‘Cookie’: too cool to be a ‘cozy,’ too much fun to be ‘hard-boiled’

The new David Handler novel is a free-wheeling and sophisticated concoction that will frustrate mystery fans who think in terms of categories like “cozy” and “hardboiled.”

“The Snow White Christmas Cookie” (Minotaur Books/St. Martin’s) looks and sound like something warm and reassuring — a story that could be set in Cabot Cove with dear Jessica Fletcher doing her amateur detective thing.

But, Handler has been working in the mystery field too long to deliver something formulaic. “Christmas Cookie” is the ninth book in a series he started in 2001 about Manhattan film critic Mitch Berger and a state cop named Desiree Mitry who are lovers and crime solvers on the Connecticut coast somewhere in the vicinity of Old Lyme.

Handler lives in Old Lyme and explores the dichotomy between the well-off people in that area and the underclass struggling to hold on to their homes — and their lives — in the terrible economy of the past few years.
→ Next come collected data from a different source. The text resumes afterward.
Lemma names_of_two (f : gmap string (list byte)) n1 n2 bs1 bs2 :
  segment_range n1 → segment_range n2 → f = {[MakeFilePath n1 := bs1; MakeFilePath n2 := bs2]} →
  no_stray f [(n1, []); (n2, [])].
Proof.
  intros H1 H2 -> name n Hname [bs Hbs]. cbn.
  apply segment_number_inv in Hname as [-> Hn].
  rewrite lookup_insert_Some, lookup_singleton_Some in Hbs.
  destruct Hbs as [[E _]|[_ [E _]]]; apply MakeFilePath_inj in E; try done; subst; set_solver.
Qed.

Lemma two_segments_rep : wal_rep two_segments [(1, [record1]); (2, [])].
Proof.
  split.
  - split; cbn [fmap list_fmap fst]; repeat (constructor; [|]); by repeat constructor.
  - split; [vm_compute; reflexivity|]. split; [vm_compute; reflexivity|done].
  - pose proof (names_of_two (disk two_segments) 1 2 _ _ ltac:(done) ltac:(done) eq_refl) as H.
    intros name n Hn Hs. exact (H name n Hn Hs).
  - repeat constructor; apply record1_ok.
  - done.
  - repeat constructor.
  - by exists [(1, [record1])], 2, [].
  - split; [done|by right].
  - done.
Qed.

Lemma record_roundtrip_witness :
  read_frame (encode_record record2 ++ [Byte.x00]) [] = (FRecord (encode_body record2) [Byte.x00], []) ∧
  length (encode_record record2) = 27%nat.
Proof. split; [exact (proj1 (record_roundtrip record2 [Byte.x00] record2_ok))|reflexivity]. Defined.

Lemma crashed_state_crashed :
  crashed (disk crashed_state) [(1, [record1])] (take 11 (encode_record record2)).
Proof.
  split; try done.
  - by repeat constructor.
  - by repeat constructor.
  - exists record2. split_and!; [apply record2_ok|apply prefix_take|vm_compute; congruence].
  - intros name n [-> Hn]%segment_number_inv [bs Hbs].
    unfold disk in Hbs. cbn [world crashed_state w_files] in Hbs.
    apply lookup_singleton_Some in Hbs as [E _].
    apply MakeFilePath_inj in E; [|done..]. subst. left.
  - repeat constructor; apply record1_ok.
Qed.

Lemma open_recovers_witness :
  length (contents (MakeFilePath 1) crashed_state) = 45%nat ∧
  ∃ s' n, Open test_config (Ok tt) crashed_state = (Ok tt, s') ∧ quiet s' ∧
    wal_rep s' ([(1, [record1])] ++ [(n, [])]) ∧ log ([(1, [record1])] ++ [(n, [])]) = [record1] ∧
    current_sequence_ (wal s') = 1.
Proof.
  split; [reflexivity|].
  exact (open_recovers test_config crashed_state [(1, [record1])] (take 11 (encode_record record2))
    eq_refl crashed_state_crashed).
Defined.

Lemma append_durable_witness :
  ∃ s', Append kVecSet [Byte.x61] 7 two_segments = (Ok 2, s') ∧
    ∃ segs', wal_rep s' segs' ∧ log segs' = [record1; MkRecord 2 7 kVecSet [Byte.x61]].
Proof.
  destruct (Append kVecSet [Byte.x61] 7 two_segments) as [r s'] eqn:E.
  pose proof (append_durable kVecSet [Byte.x61] 7 two_segments [(1, [record1]); (2, [])] r s' E
    two_segments_rep eq_refl ltac:(done)) as H.
  assert (r = Ok 2) as -> by (change r with (r, s').1; rewrite <- E; vm_compute; reflexivity).
  exists s'. split; [reflexivity|]. exact (proj2 H).
Defined.

Lemma replay_delivers_witness :
  ReplayValidated (λ r acc, (Ok tt, acc ++ [sequence r])) 1 two_segments [] = (Ok 1, [1], two_segments).
Proof.
  rewrite (replay_delivers (λ r acc, (Ok tt, acc ++ [sequence r])) 1 two_segments
    [(1, [record1]); (2, [])] [] eq_refl two_segments_rep).
  vm_compute. reflexivity.
Defined.

Lemma truncate_keeps_witness :
  ∃ s', Truncate 1 two_segments = (Ok tt, s') ∧ disk s' = {[MakeFilePath 2 := seg_bytes []]} ∧
    ∃ segs', wal_rep s' segs'.
Proof.
  destruct (Truncate 1 two_segments) as [r s'] eqn:E. exists s'.
  destruct (truncate_keeps 1 two_segments [(1, [record1]); (2, [])] r s' E two_segments_rep)
    as (segs' & _ & _ & _ & _ & H). destruct (H eq_refl) as (-> & _ & Hrep & _).
  split; [reflexivity|]. split; [|by exists segs'].
  change s' with (Ok tt, s').2. rewrite <- E. vm_compute. reflexivity.
Defined.

(** ** Corner cases *)

(** Restart: everything in memory is lost, the directory stays. *)
Definition restart (cfg : WalConfig) : SE State unit :=
  se_put (λ s, MkState new_wal (world s)) ;! Open cfg (Ok tt).

Definition collect : WalRecord → list Z → Expected unit * list Z :=
  λ r acc, (Ok tt, acc ++ [sequence r]).

Definition empty_state : State := MkState new_wal (MkWorld ∅ []).

(** Sequence numbers are reused after a checkpoint.  Two records are
    written, the server restarts, a snapshot at sequence 2 truncates the log,
    the server restarts again and a record is acknowledged: it gets sequence 1,
    and the replay of the next start, which begins at 3, skips it without an
    error. *)
Lemma acknowledged_record_skipped :
  let run :=
    restart test_config ;!
    let! _ := Append kVecSet [Byte.x61] 1 in
    let! _ := Append kVecSet [Byte.x62] 2 in
    restart test_config ;!
    Truncate 2 ;!
    restart test_config ;!
    let! q := Append kVecSet [Byte.x63] 3 in
    restart test_config ;! se_ret q in
  let '(r, s) := run empty_state in
  r = Ok 1 ∧ fst (ReplayValidated collect 3 s []) = (Ok 0, []) ∧
  fst (ReplayValidated collect 0 s []) = (Ok 1, [1]).
Proof. vm_compute. auto. Qed.

(** A crash or a failed write while a segment's header is being written
    leaves a file that is too short; the next [Open] fails on it. *)
Theorem short_header_blocks_open :
  let '(r1, s1) := (restart test_config ;! Append kVecSet [Byte.x61] 1) empty_state in
  let s2 := MkState (wal s1) (MkWorld (disk s1) [SysOk; SysOk; SysOk; SysShort 3; SysFail]) in
  let '(r2, s3) := RotateFile s2 in
  let '(r4, _) := restart test_config (MkState new_wal (MkWorld (disk s3) [])) in
  r1 = Ok 1 ∧ r2 = throw kWalWriteError "Failed to write WAL file header" ∧
  r4 = throw kWalReadError "Failed to read WAL file header".
Proof. vm_compute. auto. Qed.

(** [Truncate] goes on after an unlink that fails; deleting a later segment
    then leaves a gap, and the next [Open] fails. *)
Theorem failed_unlink_leaves_gap :
  let cfg := MkWalConfig 30 true 0 in
  let '(r1, s1) := (restart cfg ;!
    let! _ := Append kVecSet [Byte.x61] 1 in
    let! _ := Append kVecSet [Byte.x62] 2 in
    Append kVecSet [Byte.x63] 3) empty_state in
  let '(r2, s2) := Truncate 2 (MkState (wal s1) (MkWorld (disk s1) [SysFail])) in
  let '(r3, _) := restart cfg s2 in
  r1 = Ok 3 ∧ r2 = throw kWalTruncateFailed "Failed to unlink WAL segment" ∧
  r3 = throw kWalCorrupted "WAL sequence is not contiguous".
Proof. vm_compute. auto. Qed.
“The Snow White Christmas Cookie” deals with the theft of mail in the picturesque (and fictional) hamlet of Dorset which Handler has created as a stand-in for Old Lyme.

The missing mail might or might not be tied in with the suicide of one of Mitch’s neighbors, a young-ish man who has suffered from depression but seemed to be getting back on his feet thanks to the “life coach” who became his live-in girlfriend.

One of the great running gags in Handler’s series is the way that Mitch’s movie mania has started to rub off on Des, including his affection for the Preston Sturges comedy “The Palm Beach Story.”

Handler lightens a moment of great jeopardy in “The Snow White Christmas Cookie” by having Mitch promise God that if he gets out of this jam, he will watch every Danny Kaye movie again (including “The Man from the Diner’s Club” — a fate almost worse than death).

The mystery technically qualifies as a cozy — the violence quotient is low and the sex is offstage — but Handler’s tough-minded and funny look at the haves and have nots in a posh part of Connecticut probably deserves a category of its own.